To declaw cats or not? New Jersey could be first with ban

Cats would keep their claws under a bill that would make New Jersey the first state to prohibit declawing.

The measure, which cleared the lower chamber of the Legislature last month, bans onychectomies and flexor tendonectomies on a cat or any animal unless a veterinarian deems them medically necessary. Sponsors in the state Senate are reviewing possible changes, and it's not clear when it will move forward.

The practice, often undertaken to prevent cats from shredding furniture or injuring humans or other pets, is already banned in several California cities and in nearly 20 countries. A similar bill died in New York last year.

"Declawing is a barbaric practice that more often than not is done for the sake of convenience rather than necessity," the bill's sponsor, Democratic Assemblyman Troy Singleton, said in a statement.

An onychectomy involves amputating the last bone of each toe. A flexor tendonectomy involves severing the tendon that controls the claw in each toe, so that the cat keeps its claws but cannot flex or extend them, Singleton said.

Under the bill, vets who declaw cats other than to address a medical condition would face a fine of up to $1,000, a term of imprisonment of up to six months, or both. A violator would also be subject to a civil penalty of $500 to $2,000.

The American Veterinary Medical Association, which represents more than 89,000 veterinarians, does not support having lawmakers tell doctors what to do and does not agree onychectomies are barbaric.

However, the group said it's not medically necessary in most cases or even that frequent these days.

"It's a surgical procedure that has complications that go with it," said AVMA animal welfare division director Dr. Cia Johnson. The group believes declawing should be considered only if the claws pose a risk to the owner and attempts to modify behavior have failed.
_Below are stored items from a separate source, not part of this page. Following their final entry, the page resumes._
(* ===== verification/HandleTable.v ===== *)
(** * HandleTable: the store that a table of handles describes

    [table_at T] owns exactly the objects of the table and the message slots of its
    threads.  The lemmas here take objects out of the table and put them back. *)
From S2P Require Import Prelude Machine Objects Memory HeapLogic Status StatusTheorems Strides.
From S2P Require Import Tensor TensorSpec ForceTypes Potential Utf8 RpcEnv RpcClient RpcServer.
From S2P Require Import RpcSpec TensorTheorems RpcTheorems HandleSpec.
From iris.proofmode Require Import proofmode.
Open Scope Z_scope.

Lemma pointsto_exclusive p b b' : p ↦ b ∗ p ↦ b' ⊢ False.
Proof.
  constructor. intros h (h1 & h2 & -> & Hd & [_ ->] & [_ ->]).
  apply map_disjoint_singleton_l in Hd. by rewrite lookup_singleton_eq in Hd.
Qed.

Section table.
  Context {profile : Target} {dlpack : Dlpack} {ccode : CCode}.

(** ** Objects *)

(** A tensor with its own data, whoever allocated it: its holder may read the data and must
    free it with [rgpot_tensor_free]. *)
Definition data_tensor (xs : list f64) (p : ptr) (v : TensorView) : mProp :=
  ∃ m, <affine> ⌜shows m v⌝ ∗ p ↦ BManaged m ∗ dl_shape (dl_tensor m) ↦ BI64s (tv_shape v) ∗
    tv_data v ↦ BF64s xs ∗
    (p ↦ BManaged m -∗ dl_shape (dl_tensor m) ↦ BI64s (tv_shape v) -∗ tv_data v ↦ BF64s xs -∗
     ∀ t, wp t (rgpot_tensor_free p) (fun _ => emp)).

#[export] Instance data_tensor_repr xs : TensorRepr (data_tensor xs).
Proof.
  split.
  - intros p v. iIntros "(%m & %Hm & Hp & Hsh & Hd & Hfree)". iExists m. iFrame "Hp Hsh".
    iSplitR; [done|]. iIntros "Hp Hsh". iExists m. by iFrame.
  - intros t p v. iIntros "(%m & %Hm & Hp & Hsh & Hd & Hfree)".
    iApply ("Hfree" with "Hp Hsh Hd").
Qed.

Lemma owned_data_tensor xs p v : owned_f64_tensor xs p v ⊢ data_tensor xs p v.
Proof.
  iIntros "H". unfold owned_f64_tensor at 1.
  iDestruct "H" as "(%ctx & %sh & %st & %dv & [%Hs %Hd] & Hp & Hctx & [Hdv %Hl] & [Hsh %Hsl] & Hst)".
  iExists _. iFrame "Hp". cbn in Hd |- *. rewrite -Hd. iFrame "Hsh Hdv".
  iSplitR; [iPureIntro; by apply managed_of_shows|].
  iIntros "Hp Hsh Hd" (t). iApply (tensor_free (T:=owned_f64_tensor xs)).
  iExists ctx, sh, st, dv. iFrame. iSplitR; [done|]. iFrame. done.
Qed.

Lemma forces_data_tensor p n F :
  forces_tensor p n F ⊢ ∃ d, <affine> ⌜Z.of_nat (length F) = (3 * n)%Z⌝ ∗
    data_tensor F p (MkView d dtype_f64 cpu_device [as_i64 n; 3]).
Proof.
  iIntros "(%m & [%Hm %HF] & Hp & Hsh & Hd & Hfree)". iExists _. iSplitR; [done|].
  iExists m. by iFrame.
Qed.

Definition obj_at (p : ptr) (o : Obj) : mProp :=
  match o with
  | OPlain b => p ↦ b
  | OBorrowed v => borrowed_tensor p v
  | OOwned xs v => data_tensor xs p v
  | OPotential pot => p ↦ BPotential pot
  | OClient c => p ↦ BRpcClient c
  end.

Lemma obj_open p o : obj_at p o ⊢ ∃ b, p ↦ b ∗ (p ↦ b -∗ obj_at p o).
Proof.
  destruct o as [b|v|xs v|pot|c]; simpl.
  1,4,5: iIntros "H"; iExists _; iFrame "H"; by iIntros "$".
  - rewrite {1}(tensor_open (T:=borrowed_tensor)). iIntros "(%m & %Hm & Hp & Hsh & Hk)".
    iExists _. iFrame "Hp". iIntros "Hp". iApply ("Hk" with "Hp Hsh").
  - rewrite {1}(tensor_open (T:=data_tensor xs)). iIntros "(%m & %Hm & Hp & Hsh & Hk)".
    iExists _. iFrame "Hp". iIntros "Hp". iApply ("Hk" with "Hp Hsh").
Qed.

Lemma obj_not_null p o : obj_at p o ⊢ ⌜p <> null⌝.
Proof.
  iIntros "H". iDestruct (obj_open with "H") as (b) "[Hp _]". iDestruct (pointsto_not_null with "Hp") as %?. done.
Qed.

Lemma obj_exclusive p o o' : obj_at p o ∗ obj_at p o' ⊢ False.
Proof.
  iIntros "[H H']". iDestruct (obj_open with "H") as (b) "[Hp _]".
  iDestruct (obj_open with "H'") as (b') "[Hp' _]".
  iApply (pointsto_exclusive p b b'). iFrame.
Qed.

(** Tensors of the table free themselves. *)
Lemma obj_tensor_free t p o v :
  is_tensor o = Some v -> obj_at p o ⊢ wp t (rgpot_tensor_free p) (fun _ => emp).
Proof.
  destruct o as [b|v'|xs v'|pot|c]; [done| | |done|done]; intros _.
  - apply (tensor_free (T:=borrowed_tensor)).
  - apply (tensor_free (T:=data_tensor xs)).
Qed.

(** ** Maps of objects *)

Definition objs_at (m : gmap ptr Obj) : mProp := [∗ map] p ↦ o ∈ m, obj_at p o.

Lemma objs_take m p o :
  m !! p = Some o -> objs_at m ⊢ obj_at p o ∗ objs_at (delete p m).
Proof. intros Hp. unfold objs_at. by rewrite big_sepM_delete. Qed.

Lemma objs_give m p o : obj_at p o ∗ objs_at (delete p m) ⊢ objs_at (<[p := o]> m).
Proof.
  unfold objs_at. rewrite -(insert_delete_eq m p o) big_sepM_insert //. apply lookup_delete_eq.
Qed.

Lemma objs_update m p o o' :
  m !! p = Some o -> objs_at m ⊢ obj_at p o ∗ (obj_at p o' -∗ objs_at (<[p := o']> m)).
Proof.
  iIntros (Hp) "H". iDestruct (objs_take with "H") as "[$ H]"; [done|]. iIntros "Hp".
  iApply objs_give. iFrame.
Qed.

Lemma objs_access m p o :
  m !! p = Some o -> objs_at m ⊢ obj_at p o ∗ (obj_at p o -∗ objs_at m).
Proof. intros Hp. rewrite {1}(objs_update m p o o) // insert_id //. Qed.

Lemma objs_fresh m p o : objs_at m ∗ obj_at p o ⊢ ⌜m !! p = None /\ p <> null⌝.
Proof.
  iIntros "[Hm Hp]". iDestruct (obj_not_null with "Hp") as %Hn.
  destruct (m !! p) as [o'|] eqn:E; [|by iPureIntro].
  rewrite objs_take //. iDestruct "Hm" as "[Hp' _]".
  iDestruct (obj_exclusive p o o' with "[$Hp $Hp']") as %[].
Qed.

Lemma objs_put m p o :
  objs_at m ∗ obj_at p o ⊢ <affine> ⌜m !! p = None /\ p <> null⌝ ∗ objs_at (<[p := o]> m).
Proof.
  iIntros "H". iDestruct (objs_fresh with "H") as %[Hp Hn]. iSplitR; [done|].
  unfold objs_at. rewrite big_sepM_insert //. iDestruct "H" as "[$ $]".
Qed.

Lemma objs_null m : objs_at m ⊢ ⌜m !! null = None⌝.
Proof.
  iIntros "H". destruct (m !! null) as [o|] eqn:E; [|by iPureIntro].
  rewrite objs_take //. iDestruct "H" as "[Hp _]". by iDestruct (obj_not_null with "Hp") as %?.
Qed.

(** Several objects at once: different objects are at different handles. *)
Lemma objs_list m (l : list (ptr * Obj)) :
  NoDup l -> Forall (fun x => m !! x.1 = Some x.2) l ->
  objs_at m ⊢ ([∗ list] x ∈ l, obj_at x.1 x.2) ∗
    (([∗ list] x ∈ l, obj_at x.1 x.2) -∗ objs_at m).
Proof.
  intros Hnd Hl. revert m Hl. induction Hnd as [|[p o] l Hx Hnd IH]; intros m Hl; simpl.
  - iIntros "$ _". done.
  - apply Forall_cons in Hl as [Hp Hl]. simpl in Hp.
    assert (Forall (fun x => delete p m !! x.1 = Some x.2) l) as Hl'.
    { apply Forall_forall. intros [q o'] Hq. rewrite Forall_forall in Hl. specialize (Hl _ Hq).
      simpl in *. rewrite lookup_delete_ne //. intros ->. rewrite Hl in Hp. injection Hp as ->.
      done. }
    iIntros "H". rewrite {1}(objs_take m p o) //. iDestruct "H" as "[$ H]".
    rewrite {1}(IH _ Hl'). iDestruct "H" as "[$ Hk]". iIntros "[Hp Hl]".
    iDestruct ("Hk" with "Hl") as "H". unfold objs_at.
    iApply (big_sepM_delete _ m p o); [done|]. iFrame.
Qed.

(** Freeing a handle that may be NULL. *)
Lemma objs_tensor_free t m msgs p :
  tensor_or_null (MkTable m msgs) p ->
  objs_at m ⊢ wp t (rgpot_tensor_free p) (fun _ => objs_at (delete p m)).
Proof.
  iIntros (Hp) "H". iDestruct (objs_null with "H") as %Hnull. destruct Hp as [->|(o & v & Hp & Hv)].
  - rewrite delete_id //. iApply (wp_use t emp%I with "[]"); [apply rgpot_tensor_free_null|done|].
    by iIntros (_) "_".
  - iDestruct (objs_take with "H") as "[Hp H]"; [done|].
    iApply (wp_use with "Hp"); [by eapply obj_tensor_free|]. by iIntros (_) "_".
Qed.

(** ** Tables *)

Definition msgs_at (ms : gmap thread_id string) : mProp := [∗ map] t ↦ s ∈ ms, slot_is t s.
Definition table_at (T : Table) : mProp := objs_at (tb_objs T) ∗ msgs_at (tb_msgs T).

Lemma msgs_update ms t s :
  ms !! t = Some s ->
  msgs_at ms ⊢ slot_is t s ∗ (∀ s', slot_is t s' -∗ msgs_at (<[t := s']> ms)).
Proof.
  iIntros (Ht) "H". unfold msgs_at. rewrite big_sepM_insert_acc //.
Qed.

Lemma msgs_access ms t s :
  ms !! t = Some s -> msgs_at ms ⊢ slot_is t s ∗ (slot_is t s -∗ msgs_at ms).
Proof.
  iIntros (Ht) "H". rewrite {1}(msgs_update ms t s) //. iDestruct "H" as "[$ H]".
  iIntros "Hs". iDestruct ("H" with "Hs") as "H". by rewrite insert_id.
Qed.
End table.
Scratching is part of a normal feline behavior, and owners can positively reinforce it by providing them with posts, boxes and carpets.

Cat owners should frequently trim their cats' nails, and veterinarians can also place nail caps on to minimize damage, Johnson said.

The AVMA does not recommend tendonectomies.

Cat owner Laura Goode, of North Bergen, thinks a ban on declawing would be amazing.

"At the end of day, it's like removing the tips of their fingers. Cats use them as tools to stretch and to climb," she said.

Goode, who volunteers at Only Hope Cat Rescue, said she has cared for cats that have been declawed. Usually, the nails were removed from the front paws, but she once cared for a cat that lost nails on all four. The cat was aggressive and had a difficult time using the litter box because its feet hurt, she said.

Declawing is not as frequent as it once was, said Dr. James Nelson of Ewing Veterinary Hospital, who has been a vet for 35 years.

When he has performed the procedure, it was usually because a cat was hurting another animal or tearing up furniture. He performed the operation on his own cat when the cat "scratched my own 1-year-old son down to the eye."

"Cats wake up from the pain medication, and they're not crying or acting crazy," Nelson said. "They're fine."

The AVMA worries a declawing ban could lead some cat owners to relinquish their pets to shelters, where the animal risks being euthanized if it's not adopted.

"If the problem behavior can't be resolved," Johnson said, "we feel declawing is better than relinquishment."